(* ===== verification/ManualExecutor.v ===== *)
(** * executor/manual: the step-by-step executor

    [IntrusiveManualExecutor] over any queue satisfying [Fifo.v]'s interface.
    Running a task is the virtual call [TaskBase::Run]: a parameter that says
    which tasks the body submits to this executor, in order, and how it changes
    the rest of the program's state.  Every critical section of the spinlock is
    one expression, as the class is driven by one thread. *)

From stdpp Require Import prelude list.
From S2P Require Import Prelude.
From S2P Require Import Fifo.
From S2P Require Import IntrusiveList.

Section manual.
  Context {Q A : Type} `{FifoLaws Q A} {St : Type}.
  Context (task_run : A → St → list A * St).

Record IntrusiveManualExecutor := MkManual {
  tasks : Q;
  count_tasks : Z
}.

Definition Submit (ex : IntrusiveManualExecutor) (task_ : A) : res IntrusiveManualExecutor :=
  q ← checked (fq_push (tasks ex) task_);
  Ret (MkManual q (sz_add (count_tasks ex) 1)).

(** The tasks a body submits, one [Submit] each. *)
Fixpoint submit_all (ex : IntrusiveManualExecutor) (ts : list A) : res IntrusiveManualExecutor :=
  match ts with
  | [] => Ret ex
  | t :: ts' => ex' ← Submit ex t; submit_all ex' ts'
  end.

(** The locked block of both loops: [None] when [count_tasks] is zero. *)
Definition take_task (ex : IntrusiveManualExecutor) :
    res (option (A * IntrusiveManualExecutor)) :=
  if bool_decide (count_tasks ex = 0%Z) then Ret None
  else
    '(p, q) ← checked (fq_pop (tasks ex));
    t ← checked p;
    Ret (Some (t, MkManual q (sz_sub (count_tasks ex) 1))).

(** [task->Run()] from the executor's loop. *)
Definition run_one_task (t : A) (ex : IntrusiveManualExecutor) (st : St) :
    res (IntrusiveManualExecutor * St) :=
  let '(subs, st') := task_run t st in
  ex' ← submit_all ex subs; Ret (ex', st').

(** The result of a loop: [done_tasks], the executor and the program's state. *)
Abbreviation loop_result := (Z * IntrusiveManualExecutor * St)%type.

Fixpoint RunAtMost_loop (fuel : nat) (limit done_tasks : Z) (ex : IntrusiveManualExecutor)
    (st : St) : res loop_result :=
  if bool_decide (done_tasks = limit) then Ret (done_tasks, ex, st)
  else
    match fuel with
    | O => NoFuel
    | S fuel' =>
        r ← take_task ex;
        match r with
        | None => Ret (done_tasks, ex, st)
        | Some (t, ex1) =>
            '(ex2, st') ← run_one_task t ex1 st;
            RunAtMost_loop fuel' limit (sz_add done_tasks 1) ex2 st'
        end
    end.

(** The loop counts up to [limit], so [limit] iterations are enough fuel. *)
Definition RunAtMost (limit : Z) (ex : IntrusiveManualExecutor) (st : St) : res loop_result :=
  RunAtMost_loop (Z.to_nat limit) limit 0 ex st.

Definition RunNext (ex : IntrusiveManualExecutor) (st : St) :
    res (bool * IntrusiveManualExecutor * St) :=
  '(n, ex', st') ← RunAtMost 1 ex st; Ret (bool_decide (1 = n)%Z, ex', st').

Fixpoint Drain_loop (fuel : nat) (done_tasks : Z) (ex : IntrusiveManualExecutor) (st : St) :
    res loop_result :=
  match fuel with
  | O => NoFuel
  | S fuel' =>
      r ← take_task ex;
      match r with
      | None => Ret (done_tasks, ex, st)
      | Some (t, ex1) =>
          '(ex2, st') ← run_one_task t ex1 st;
          Drain_loop fuel' (sz_add done_tasks 1) ex2 st'
      end
  end.

(** [Drain] has no bound of its own: it ends when the tasks stop submitting. *)
Definition Drain (fuel : nat) (ex : IntrusiveManualExecutor) (st : St) : res loop_result :=
  Drain_loop fuel 0 ex st.

Definition TaskCount (ex : IntrusiveManualExecutor) : Z := count_tasks ex.

Definition manual_IsEmpty (ex : IntrusiveManualExecutor) : bool :=
  bool_decide (count_tasks ex = 0%Z).

Definition NonEmpty (ex : IntrusiveManualExecutor) : bool := negb (manual_IsEmpty ex).

(** ** Specification: run the queue's front, append what it submits *)

(** After at most [k] tasks: how many ran, the queue, the program's state. *)
Fixpoint spec_run (k : nat) (ns : list A) (st : St) : list A * list A * St :=
  match k, ns with
  | S k', n :: ns' =>
      let '(subs, st') := task_run n st in
      let '(ran, rest, st'') := spec_run k' (ns' ++ subs) st' in
      (n :: ran, rest, st'')
  | _, _ => ([], ns, st)
  end.

(** The tasks' discipline along such a run: what a body submits are live nodes,
    distinct and not queued, and the queue's length fits [size_t]. *)
Fixpoint disciplined_run (live : A → Prop) (k : nat) (ns : list A) (st : St) : Prop :=
  match k, ns with
  | S k', n :: ns' =>
      let '(subs, st') := task_run n st in
      (∀ a, a ∈ subs → live a) ∧ NoDup (ns' ++ subs) ∧
      (Z.of_nat (length ns' + length subs) < size_bound)%Z ∧
      disciplined_run live k' (ns' ++ subs) st'
  | _, _ => True
  end.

============

• **AIM OF THE TASK**
In how many lines of the records does the word "MkManual" appear? Give the number alone.

• **ANSWER FOR THE TASK**
3